HPLC

Overview

High-performance liquid chromatography (HPLC) is an analytical technique used to separate, identify, and quantify individual components in a mixture. In peptide science, it serves as the gold standard method for determining purity — the percentage of the desired peptide relative to all other compounds present in a sample.

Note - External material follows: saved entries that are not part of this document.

Lemma fill_edges_spec m y x c :
  0 <= x < w -> 0 <= y < h -> 0 <= c < 3 ->
  fill_edges w h m (ix y x c) = m (ix (inner_y y) (inner_x x) c).
Proof using Hw Hh.
  intros Hx Hy Hc. unfold fill_edges.
  set (m1 := copy m _ _ _). set (m2 := copy m1 _ _ _).
  assert (Hm2 : forall r x c, 0 <= r < h -> 0 <= x < w -> 0 <= c < 3 ->
    m2 (ix r x c) = m (ix (inner_y r) x c)).
  { intros r x' c' Hr Hx' Hc'. unfold m2. rewrite copy_row by done. unfold m1.
    replace (copy m 0 (w * 3) (w * 3)) with (copy m (0 * (w * 3)) (1 * (w * 3)) (w * 3))
      by (by rewrite Z.mul_0_l, Z.mul_1_l).
    rewrite !copy_row by done. unfold inner_y.
    destruct (Z.eqb_spec r (h - 1)) as [->|]; [|destruct (Z.eqb_spec r 0) as [->|]].
    - decide_tests. f_equal. f_equal. lia.
    - f_equal. f_equal. lia.
    - f_equal. f_equal. lia. }
  pose proof (for_loop_inv (fun y (m' : mem) => 0 <= y <= h /\ forall r x c, 0 <= r < h -> 0 <= x < w -> 0 <= c < 3 ->
      m' (ix r x c) = if r <? y then m2 (ix r (inner_x x) c) else m2 (ix r x c))
    (fun y => y <? h) 1 (fill_edge_row w) h (Z.to_nat h) 0 m2) as H.
  destruct (for_loop _ _ 1 _ 0 m2) as [y' m']. cbn [fst snd] in H |- *.
  destruct H as (_ & [Hy' H] & Hend); [lia|intros; by apply Z.ltb_lt|lia| | |].
  - split; [lia|]. intros r ? ? ? ? ?. by rewrite (proj2 (Z.ltb_ge r 0)) by lia.
  - intros y1 m3 Hy1 [Hr1 Hm3] Hlt. apply Z.ltb_lt in Hlt. split; [lia|].
    intros r x1 c1 Hr Hx1 Hc1. rewrite fill_edge_row_spec by done.
    assert (Hin : 0 <= inner_x x1 < w) by (unfold inner_x; lia).
    destruct (Z.eqb_spec r y1) as [->|].
    + rewrite Hm3 by lia. decide_tests. done.
    + rewrite Hm3 by lia. destruct (Z.ltb_spec r y1), (Z.ltb_spec r (y1 + 1)); done || lia.
  - apply Z.ltb_ge in Hend. rewrite H by lia. rewrite (proj2 (Z.ltb_lt y y')) by lia.
    apply Hm2; unfold inner_x; lia.
Qed.
End Frame.
(* ===== verification/Float32.v ===== *)
(** * Single-precision arithmetic

    The [float] operations of the camera code on the executable IEEE model of the
    standard library: binary32 is precision 24 and exponent bound 128, every operation
    rounds to nearest even. *)

From S2P Require Import Prelude.
From Stdlib Require Import SpecFloat.

Definition f32 : Type := spec_float.

(** The conversion of an integer. *)
Definition f32_of_Z (z : Z) : f32 := binary_normalize 24 128 z 0 false.

Definition f32_add : f32 -> f32 -> f32 := SFadd 24 128.
Definition f32_sub : f32 -> f32 -> f32 := SFsub 24 128.
Definition f32_mul : f32 -> f32 -> f32 := SFmul 24 128.
Definition f32_div : f32 -> f32 -> f32 := SFdiv 24 128.
Definition f32_lt : f32 -> f32 -> bool := SFltb.
Definition f32_eq : f32 -> f32 -> bool := SFeqb.

(** The literal [n / d]: both are exact, so the division rounds the decimal once. *)
Definition f32_lit (n d : Z) : f32 := f32_div (f32_of_Z n) (f32_of_Z d).

(** A decimal literal with more digits than a [float] holds, rounded once. *)
Definition f32_dec (n d : positive) : f32 := SFdiv 24 128 (S754_finite false n 0) (S754_finite false d 0).

(** [(int)x]: truncation; out of range it saturates and NaN is 0, as the ARM
    conversion instruction does. *)
Definition f32_to_int (x : f32) : Z :=
  match x with
  | S754_zero _ | S754_nan => 0
  | S754_infinity s => if s then INT_MIN else INT_MAX
  | S754_finite s m e =>
      let v := Z.shiftl (Zpos m) e in
      if s then Z.max INT_MIN (- v) else Z.min INT_MAX v
  end.

Lemma f32_to_int_range x : is_int (f32_to_int x).
Proof.
  unfold is_int, f32_to_int, INT_MIN, INT_MAX. destruct x as [s|s| |s m e]; try destruct s; try lia.
  all: pose proof (proj2 (Z.shiftl_nonneg (Zpos m) e) ltac:(lia)); lia.
Qed.
#[export] Hint Resolve f32_to_int_range : mocha.

Example f32_third : f32_to_int (f32_mul (f32_lit 1 3) (f32_of_Z 3000)) = 1000.
Proof. reflexivity. Qed.
Example f32_trunc : f32_to_int (f32_lit (-7) 2) = -3.
Proof. reflexivity. Qed.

When a peptide's purity is reported as "98% by HPLC," it means that 98% of the detectable material in the sample is the target peptide, with the remaining 2% consisting of synthesis byproducts, incomplete sequences, degradation products, or other impurities.

How HPLC Works

Basic Principles

HPLC separates compounds based on their differential interactions with two phases:

• Stationary phase — A column packed with solid particles, most commonly C18-bonded silica (octadecylsilane). This non-polar surface retains hydrophobic molecules more strongly than hydrophilic ones.
• Mobile phase — A liquid solvent system pumped through the column at high pressure (typically 50-400 bar). In peptide analysis, this is usually a gradient of water and acetonitrile with 0.1% trifluoroacetic acid (TFA) as an ion-pairing agent.

When a sample is injected into the mobile phase stream, different molecules interact with the stationary phase to varying degrees. More hydrophobic molecules are retained longer on the column, while more hydrophilic molecules pass through faster. This differential retention separates the mixture into its individual components.

Detection

As separated components elute from the column, they pass through a detector — most commonly an ultraviolet (UV) absorption detector set to 214 nm or 220 nm, wavelengths at which peptide bonds absorb strongly. The detector generates a signal proportional to the amount of each component, producing a chromatogram.

The Chromatogram

A chromatogram plots detector signal (y-axis) against time (x-axis). Each component in the sample appears as a peak at its characteristic retention time. The area under each peak is proportional to the quantity of that component.

Key features to examine:

• Main peak — Should be a single, well-defined, symmetrical peak representing the target peptide
• Peak area percentage — The ratio of the main peak area to the total area of all peaks gives the purity percentage
• Impurity peaks — Smaller peaks before or after the main peak represent contaminants
• Baseline — Should be stable and flat; a drifting baseline suggests instrument or method issues

Types of HPLC Used in Peptide Analysis

Reversed-Phase HPLC (RP-HPLC)

The most common mode for peptide purity analysis. Uses a non-polar stationary phase (C18 or C8) and a polar mobile phase. Peptides are separated primarily by hydrophobicity. Nearly all peptide Certificates of Analysis report RP-HPLC purity.

Size-Exclusion Chromatography (SEC)

Separates molecules by size. Useful for detecting aggregation — a concern for larger peptides and proteins where molecules can form dimers or higher-order aggregates.

Ion-Exchange Chromatography (IEX)

Separates molecules by charge. Useful for detecting deamidation products or other charge variants that may co-elute in RP-HPLC.

Ultra-High-Performance Liquid Chromatography (UHPLC)

A modern advancement using smaller particle sizes (sub-2 micron) and higher pressures, providing improved resolution, sensitivity, and speed compared to conventional HPLC.

Interpreting HPLC Data on a Certificate of Analysis

When reviewing a Certificate of Analysis, look for:

• Method description — Column type, mobile phase composition, gradient conditions, detection wavelength. Without this information, the purity value lacks context.
• Purity percentage — Typically calculated as the area percentage of the main peak. Values above 95% are standard for research-grade peptides; above 98% for high-purity applications.
• Chromatogram — The actual graphical output. A clean chromatogram with a dominant single peak and minimal impurity peaks is ideal. If only a number is provided without the chromatogram, independent verification is not possible.
• Retention time — Should be consistent with expected values for the peptide's hydrophobic character.

Common Impurities Detected by HPLC

Limitations

HPLC purity values, while essential, have limitations:

• They represent relative UV-absorbing purity, not absolute chemical purity
• Compounds that do not absorb UV light (some salts, solvents) are invisible to UV detection
• Co-eluting impurities (different molecules with identical retention times) will be counted as part of the main peak, artificially inflating purity
• Different HPLC conditions can yield different purity values for the same sample
• Purity at the time of testing may not reflect purity at the time of use if the peptide has degraded during storage

For comprehensive quality assessment, HPLC should be paired with mass spectrometry for identity confirmation and additional tests as described in Peptide Purity and Testing.